二人の牧童とジェッドを待ち構えていたウィルソンは、猛犬を放った。続いて牧童たちが外へ飛び出していく。
建物の中で外の様子を窺がっているウィルソン。汗が滲む。犬の咆え声と銃声が止む。静かになった。犬は?牧童はどうなったのか?窓から覗くと、二人の牧童が倒れている。
ジェッドが銃を構え、建物の中へ侵入した。部屋を次々と見ていく。
最後の部屋の天井からウィルソンが首を吊って揺れていた。

フェントン判事の元へ帰ったジェッド。ジェッドの仕事はこれで終わりの筈だった。しかし、フェントン判事は言うのだった。
「あと2人、逃げた奴がいるだろう。これが逮捕状だ」
映画館主から

テレビの西部劇シリーズ「ローハイド」(’58年)で人気が出たクリント・イーストウッドは、イタリア製西部劇「荒野の用心棒」(’64年)、「夕陽のガンマン」(’65年)、「続・夕陽のガンマン」(’66年)で大ヒットを飛ばします。
この「奴らを高く吊るせ!」は、本国アメリカに凱旋帰国したイーストウッドの西部劇映画第一作目です。

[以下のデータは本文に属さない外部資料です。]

(** * bpmclock: the static-site build script [main.py]

    A shallow embedding of the build script and of the part of its two
    collaborators (the POSIX file system behind [pathlib]/[shutil], and the
    Jinja2 templating engine) that the script exercises, followed by the
    properties of the build pipeline.

    Conventions of the model.
    - A path is the list of its components below [Path(__file__).parent], the
      directory of the script; the empty list is that directory itself.
    - The file system is a finite map from paths to nodes (regular file with
      contents and metadata, or directory).  There are no symbolic links and
      no permission failures.
    - A computation threads a [world] (files, console output, clock, umask)
      and either returns a value or raises a Python exception; the world at
      the point of the raise is kept, because nothing is rolled back. *)

From Stdlib Require Import NArith Ascii String.
From stdpp Require Import base strings list gmap fin_maps.

Local Open Scope string_scope.
Local Open Scope list_scope.

(** ** Paths *)

Abbreviation path := (list string).

(** [Path.parent]: the logical parent; the anchor is its own parent. *)
Definition parent (p : path) : path := removelast p.

(** [Path.name]: the final component. *)
Definition name (p : path) : string := List.last p "".

(** [str(path)], relative to the directory of the script. *)
Definition path_str (p : path) : string :=
  match p with
  | [] => "."
  | _ => String.concat "/" p
  end.

(** ** File-system nodes *)

Record stat := Stat { st_mode : N; st_mtime : N }.

Inductive node :=
  | File (data : string) (st : stat)
  | Dir.

Global Instance stat_eq_dec : EqDecision stat.
Proof. solve_decision. Defined.

Global Instance node_eq_dec : EqDecision node.
Proof. solve_decision. Defined.

Abbreviation FS := (gmap path node).

(** The node a path resolves to; the anchor directory always exists. *)
Definition node_at (fs : FS) (p : path) : option node :=
  match p with
  | [] => Some Dir
  | _ => fs !! p
  end.

Definition is_dir_fs (fs : FS) (p : path) : bool :=
  match node_at fs p with Some Dir => true | _ => false end.

Definition is_file_fs (fs : FS) (p : path) : bool :=
  match node_at fs p with Some (File _ _) => true | _ => false end.

Definition exists_fs (fs : FS) (p : path) : bool :=
  match node_at fs p with Some _ => true | None => false end.

(** The name under which [p] is a direct child of [d], if it is one. *)
Fixpoint child_of (d p : path) : option string :=
  match d, p with
  | [], [n] => Some n
  | x :: d', y :: p' => if decide (x = y) then child_of d' p' else None
  | _, _ => None
  end.

(** The names of the entries of directory [d], in directory-listing order
    (here: the enumeration order of the map). *)
Definition listdir (fs : FS) (d : path) : list string :=
  omap (fun kv => child_of d (fst kv)) (map_to_list fs).

(** ** Exceptions, worlds and computations *)

Inductive exn :=
  | FileExistsError
  | FileNotFoundError
  | NotADirectoryError
  | IsADirectoryError
  | SameFileError
  | TemplateNotFound
  | TemplateSyntaxError
  | UndefinedError
  | EngineError (msg : string).

(** The exceptions that are file-system errors ([OSError] and subclasses). *)
Definition is_fs_error (e : exn) : bool :=
  match e with
  | FileExistsError | FileNotFoundError | NotADirectoryError
  | IsADirectoryError | SameFileError => true
  | _ => false
  end.

Record world := World {
  files : FS;
  stdout : list string;   (* lines printed so far, oldest first *)
  clock : N;              (* the time stamped on files written now *)
  umask : N               (* the process umask *)
}.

まだマカロニウェスタンの余韻を引きずっているような、どこか残酷な描写や筋書きですが、れっきとしたアメリカ映画です。
監督のテッド・ポストは、「ローハイド」の演出も手がけていた人で、イーストウッドの友人でもあり、「ダーティハリー2」(’73年)でも再びコンビを組んでいます。

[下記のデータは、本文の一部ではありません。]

Lemma failures_become_error_rows_witness :
  process_module unreadable_files "simple" "simple_" "Benchmark/simple" 3
    stale_report
  = (Ret tt,
     with_row stale_report
       [PStr "simple"; PStr "simple_3.v"; PStr "N/A"; PStr "ERROR";
        PStr "File operation failed: Permission denied"]).
Proof.
  exact (proj1 (failures_become_error_rows unreadable_files "simple"
                  "simple_" "Benchmark/simple" 3 stale_report eq_refl)
           (OtherException "Permission denied") eq_refl).
Defined.

(** X17.  The status printed for a module agrees with its row: it is
    ["DEFECT FOUND"] exactly when the [Defect_Line] cell holds a line and
    not ["N/A"], and ["NO DEFECTS"] exactly when there is no line and the
    category is ["NONE"]; every other record, the unknown format and a
    defect without a line included, is shown as ["ERROR"]. *)
Theorem status_agrees_with_row
    (result : pyval) (defect_line : option string) (category : string)
    (description : pyval) :
  parse_llm_result result = Ret (defect_line, category, description) ->
  (status defect_line category = "DEFECT FOUND"
   <-> line_cell defect_line <> "N/A")
  /\ (status defect_line category = "NO DEFECTS"
      <-> defect_line = None /\ category = "NONE")
  /\ (status defect_line category = "ERROR"
      <-> defect_line = None /\ category <> "NONE").
Proof.
  intros H.
  assert (Hline : forall l, defect_line = Some l ->
                            exists c t, l = String c t
                                        /\ is_digit_or_hyphen c = true).
  { intros l ->. apply parse_llm_result_cases in H
      as [(e & H)|[H|[H|(is_multiple & content & H)]]]; try discriminate.
    injection H as Hl _ _. rewrite defect_fields_line in Hl.
    destruct (search _ content) as [m|] eqn:E; [|discriminate].
    injection Hl as ->. apply search_sound in E as (pre & t & _ & E).
    assert (Hshape : group1 m <> ""
                     /\ all_of is_digit_or_hyphen (group1 m) = true).
    { destruct is_multiple.
      - exact (bracketed_group _ _ _ _ E).
      - destruct (bracketed_group _ _ _ _ E) as [Hne Hdig]. split; [easy|].
        exact (all_of_weaken _ _ _ digit_is_digit_or_hyphen Hdig). }
    destruct Hshape as [Hne Hall].
    destruct (group1 m) as [|c t']; [congruence|].
    cbn [all_of] in Hall. apply andb_true_iff in Hall as [Hc _]. eauto. }
  destruct defect_line as [l|].
  - destruct (Hline l eq_refl) as (c & t & -> & Hc).
    cbn [status line_cell String.eqb].
    assert (Hna : String c t <> "N/A").
    { intros [= -> _]. discriminate Hc. }
    repeat split; try discriminate; try easy;
      try (intros [? _]; discriminate).
  - cbn [status line_cell].
    destruct (String.eqb_spec category "NONE") as [->|Hc];
      repeat split; try discriminate; try easy;
      try (intros [_ ?]; congruence).
Qed.

Lemma status_agrees_with_row_witness :
  (status (Some "12") "PORT_TYPE" = "DEFECT FOUND"
   <-> line_cell (Some "12") <> "N/A")
  /\ (status (Some "12") "PORT_TYPE" = "NO DEFECTS"
      <-> Some "12" = None /\ "PORT_TYPE" = "NONE")
  /\ (status (Some "12") "PORT_TYPE" = "ERROR"
      <-> Some "12" = None /\ "PORT_TYPE" <> "NONE").
Proof.
  apply (status_agrees_with_row
           (chat_answer ("DEFECT LINE: [12]" ++ nl
                         ++ "DEFECT CATEGORY: [PORT_TYPE]"))
           (Some "12") "PORT_TYPE" (PStr "")).
  reflexivity.
Defined.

共演者は、紅一点のインガー・スティーブンスの他、エド・ベグリー、デニス・ホッパー、ブルース・ダーン、ベン・ジョンソン、パット・ヒングルと芸達者が並び、中でもベン・ジョンソンは、ジョン・フォード映画の常連俳優です。出番は少ないものの味な保安官を演じていました。

クリント・イーストウッドといえば、今や俳優としても映画監督としても頂点を極めた感があります。
「恐怖のメロディ」(’71年)という異色スリラーで監督第一作に名乗りを上げた後、アクションや西部劇を次々と発表、中でも、「許されざる者」(’92年)は、アカデミー作品、監督、助演男優賞(ジーン・ハックマン)など主要部門を勝ち取る深みのある西部劇の傑作でした。
俳優兼監督の先人たち、ポール・ニューマン、ロバート・レッドフォード、ケビン・コスナー、メル・ギブソン、そしてデニス・ホッパーなどの中にあっても特に異彩を放っています。

ちなみに私はテレビの「ローハイド」を見たことがありません。私の育った信州の松本では、「幌馬車隊」、「ララミー牧場」、「ライフルマン」、「ブロンコ」、「シャイアン」、「サーカス西部を行く」、「西部の男パラディン」などの西部劇はかわるがわる放映されたものの、遂に「ローハイド」は放映されませんでした。何故か未だに残念です。